Notre résistance part de la critique et de l’affirmation du fait que les vraies solutions se trouvent dans la façon dont les gens, les paysan⋅nes, les peuples autochtones et les femmes font historiquement l’agriculture et interagissent avec la nature.
La place de l’alimentation et de la nature dans le conflit capital-vie
L’alimentation ne peut pas être considérée de façon isolée, car elle est au centre de l’organisation de la société et de notre vie commune. Lorsque les entreprises transnationales s’organisent pour contrôler l’ensemble du système alimentaire, elles veulent contrôler la société et la vie.
Les femmes attirent l’attention sur le fait que ce qui est en jeu c’est un changement de sens des aliments et de l’alimentation. Cela concerne le processus en cours de refonte de l’industrie alimentaire. Dans ce processus, les produits alimentaires ultra-transformés sont dit « enrichis » en guise de solution. Le lait est « enrichi en calcium » ou le sucre du Coca-cola est remplacé par du stevia, comme si être en bonne santé se résumait à cela. Un produit « nutritif » se mesure par la fragmentation des substances, qui peuvent être produites en laboratoire, dans un processus avancé d’artificialisation de tout ce que nous mangeons.
Il est donc important que nous restions attentives dans nos analyses globales, en comprenant la relation entre l’accaparement des terres, l’expulsion des paysan⋅nes par l’agro-industrie, et les investissements en biologie synthétique et moléculaire, par exemple.
Bill Gates est l’une des figures qui représentent cette articulation des entreprises pour le contrôle des systèmes alimentaires : ses fondations et fonds d’investissement achètent simultanément de grandes quantités de terres, investissant dans des pesticides, dans des sociétés de semences, dans la propriété intellectuelle et dans des applications pour que les petits agriculteur⋅rices et les paysan⋅nes soient sous leur contrôle numérique, comme les entreprises de protéines végétales, entre autres. Ce n’est pas pour rien que la personne à la tête du Sommet sur les systèmes alimentaires est aussi présidente de l’AGRA (Alliance pour une Révolution verte en Afrique), initiative financée par Bill Gates.
Un aspect central de la réflexion féministe sur les dangers du Sommet c’est la relation entre l’alimentation et la nature. Le jalon de cette relation est le capitalisme vert. Réduisant la complexité de la crise environnementale au changement climatique, les projets d’économie verte sont orientés vers la création de nouveaux marchés, insérés dans la logique de la spéculation et de la financiarisation.

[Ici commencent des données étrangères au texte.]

(* ===== verification/RecentJobs.v ===== *)
(** * Recent jobs of a downstream miner

    Models [CircularBuffer], [RecentJobs] and [apply_mask] of
    [src/src/translator/downstream/downstream.rs]: the jobs sent to a miner under
    fresh SV1 identifiers, and the jobs those identifiers stand for. *)

From S2P Require Import Prelude Str F32 Sv1.

(** ** The circular buffer *)
Record CircularBuffer (T : Type) := MkCircularBuffer {
  cb_buffer : list (option T);
  cb_len : nat;
  cb_start : nat
}.
Arguments MkCircularBuffer {T} _ _ _.
Arguments cb_buffer {T} _.
Arguments cb_len {T} _.
Arguments cb_start {T} _.

Section circular_buffer.
Context {T : Type}.

(** [CircularBuffer::new] with [N = n] *)
Definition cb_new (n : nat) : CircularBuffer T :=
  MkCircularBuffer (replicate n None) 0 0.

(** [CircularBuffer::push_back] *)
Definition cb_push_back (n : nat) (value : T) (b : CircularBuffer T)
    : option T * CircularBuffer T :=
  let end_ := (cb_start b + cb_len b) mod n in
  if cb_len b <? n then
    (None, MkCircularBuffer (<[end_ := Some value]> (cb_buffer b)) (S (cb_len b)) (cb_start b))
  else
    let evicted := mjoin (cb_buffer b !! cb_start b) in
    (evicted, MkCircularBuffer (<[cb_start b := Some value]> (cb_buffer b)) (cb_len b)
                ((cb_start b + 1) mod n)).
End circular_buffer.

(** ** Jobs *)
Definition TRACKED_RECENT_JOBS : nat := 3.

Record IssuedJob := MkIssuedJob {
  ij_notify : Notify;
  ij_difficulty : f32;
  ij_merge_mining_binding_id : option N
}.

Record RawJob := MkRawJob { rj_notify : Notify; rj_merge_mining_binding_id : option N }.

Record RecentJobs := MkRecentJobs {
  rj_v1_to_v2 : gmap N N;
  rj_v2_to_v1 : gmap N (list N);
  rj_issued_jobs : gmap N IssuedJob;
  rj_jobs : list RawJob;
  rj_last_v2s : CircularBuffer N;
  rj_tracked_jobs : nat
}.

(** [RecentJobs::new] *)
Definition recent_jobs_new : RecentJobs :=
  MkRecentJobs ∅ ∅ ∅ [] (cb_new TRACKED_RECENT_JOBS) TRACKED_RECENT_JOBS.

(** [apply_mask]: the bits of the mask are cleared in the job's version. *)
Definition apply_mask (mask : option HexU32Be) (message : Notify) : Notify :=
  match mask with
  | Some mask => with_version (N.ldiff (nf_version message) mask) message
  | None => message
  end.

(** [RecentJobs::remove_v2] *)
Definition remove_v2 (v2_id : N) (r : RecentJobs) : RecentJobs :=
  match rj_v2_to_v1 r !! v2_id with
  | Some v1_ids =>
      MkRecentJobs
        (fold_left (λ m v1_id, delete v1_id m) v1_ids (rj_v1_to_v2 r))
        (delete v2_id (rj_v2_to_v1 r))
        (fold_left (λ m v1_id, delete v1_id m) v1_ids (rj_issued_jobs r))
        (rj_jobs r) (rj_last_v2s r) (rj_tracked_jobs r)
  | None => r
  end.

(** The random draws of [new_v1]: draw until the identifier is not in use.
    [None] when the given draws are all in use. *)
Fixpoint draw_v1 (r : RecentJobs) (draws : list N) : option (N * list N) :=
  match draws with
  | [] => None
  | v1_id :: draws =>
      if bool_decide (is_Some (rj_v1_to_v2 r !! v1_id)) then draw_v1 r draws
      else Some (v1_id, draws)
  end.

(** [RecentJobs::new_v1], once the identifier is drawn. *)
Definition new_v1 (r : RecentJobs) (v1_id v2_id : N) (notify : Notify) (difficulty : f32)
    (merge_mining_binding_id : option N) : RecentJobs :=
  let r :=
    match rj_v2_to_v1 r !! v2_id with
    | Some ids =>
        MkRecentJobs (rj_v1_to_v2 r) (<[v2_id := ids ++ [v1_id]]> (rj_v2_to_v1 r))
          (rj_issued_jobs r) (rj_jobs r) (rj_last_v2s r) (rj_tracked_jobs r)
    | None =>
        let '(first, last_v2s) := cb_push_back TRACKED_RECENT_JOBS v2_id (rj_last_v2s r) in
        let r := MkRecentJobs (rj_v1_to_v2 r) (<[v2_id := [v1_id]]> (rj_v2_to_v1 r))
          (rj_issued_jobs r) (rj_jobs r) last_v2s (rj_tracked_jobs r) in
        match first with Some first => remove_v2 first r | None => r end
    end in
  MkRecentJobs (<[v1_id := v2_id]> (rj_v1_to_v2 r)) (rj_v2_to_v1 r)
    (<[v1_id := MkIssuedJob notify difficulty merge_mining_binding_id]> (rj_issued_jobs r))
    (rj_jobs r) (rj_last_v2s r) (rj_tracked_jobs r).

(** [RecentJobs::add_job_with_binding]: the notify to send, the jobs and the
    remaining draws.  [None] when the job identifier is not a [u32] (the code
    panics) or the draws run out. *)
Definition add_job_with_binding (r : RecentJobs) (draws : list N) (notify : Notify)
    (mask : option HexU32Be) (difficulty : f32) (candidate_binding_id : option N)
    : option (Notify * RecentJobs * list N) :=
  let notify := apply_mask mask notify in
  match parse_uint u32_max (nf_job_id notify) with
  | None => None
  | Some v2_id =>
      let jobs := rj_jobs r ++ [MkRawJob notify candidate_binding_id] in
      match draw_v1 r draws with
      | None => None
      | Some (new_id, draws) =>
          let r := new_v1 (MkRecentJobs (rj_v1_to_v2 r) (rj_v2_to_v1 r) (rj_issued_jobs r)
            jobs (rj_last_v2s r) (rj_tracked_jobs r)) new_id v2_id notify difficulty
            candidate_binding_id in
          let jobs := if rj_tracked_jobs r <? length (rj_jobs r) then tail (rj_jobs r)
                      else rj_jobs r in
          Some (with_job_id (display_N new_id) notify,
            MkRecentJobs (rj_v1_to_v2 r) (rj_v2_to_v1 r) (rj_issued_jobs r) jobs
              (rj_last_v2s r) (rj_tracked_jobs r), draws)
      end
  end.

(** [RecentJobs::clone_last]: [None] stands for a panic or exhausted draws, as
    above; [Some (None, _, _)] for an empty queue. *)
Definition clone_last (r : RecentJobs) (draws : list N) (difficulty : f32)
    : option (option Notify * RecentJobs * list N) :=
  match last (rj_jobs r) with
  | None => Some (None, r, draws)
  | Some job =>
      let notify := rj_notify job in
      match parse_uint u32_max (nf_job_id notify), draw_v1 r draws with
      | Some v2_id, Some (new_id, draws) =>
          Some (Some (with_job_id (display_N new_id) notify),
            new_v1 r new_id v2_id notify difficulty (rj_merge_mining_binding_id job), draws)
      | _, _ => None
      end
  end.

(** [RecentJobs::current_jobs], [RecentJobs::get_matching_job] *)
Definition current_jobs (r : RecentJobs) : list Notify := rj_notify <$> rj_jobs r.
Definition get_matching_job (r : RecentJobs) (v1_id : N) : option IssuedJob :=
  rj_issued_jobs r !! v1_id.

(** ** The buffer is a bounded queue *)

(** [b] holds the queue [l], oldest element first. *)
Record cb_models {T} (n : nat) (b : CircularBuffer T) (l : list T) : Prop := {
  cm_size : length (cb_buffer b) = n;
  cm_len : cb_len b = length l;
  cm_bound : length l ≤ n;
  cm_start : cb_start b < n;
  cm_items k x : l !! k = Some x → cb_buffer b !! ((cb_start b + k) mod n) = Some (Some x)
}.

Il s’agit des marchés du carbone, dont le REDD+ est une référence, et des marchés écosystémiques normalisés notamment par des paiements pour services écologiques. Les fonds d’investissement à impact sur « les systèmes alimentaires intelligents face au climat » sont exemplaires dans l’intégration de l’agriculture dans le circuit de l’économie verte.
Le conflit politique autour de l’alimentation et de la nature passe par l’explication de l’incompatibilité entre deux logiques : celle de la durabilité et du soin de la vie, d’une part, et celle de l’accumulation de capital (qui comprend aussi l’accumulation de données numériques), d’autre part. Ce sont des logiques inconciliables, avec des conceptions totalement différentes de la nature.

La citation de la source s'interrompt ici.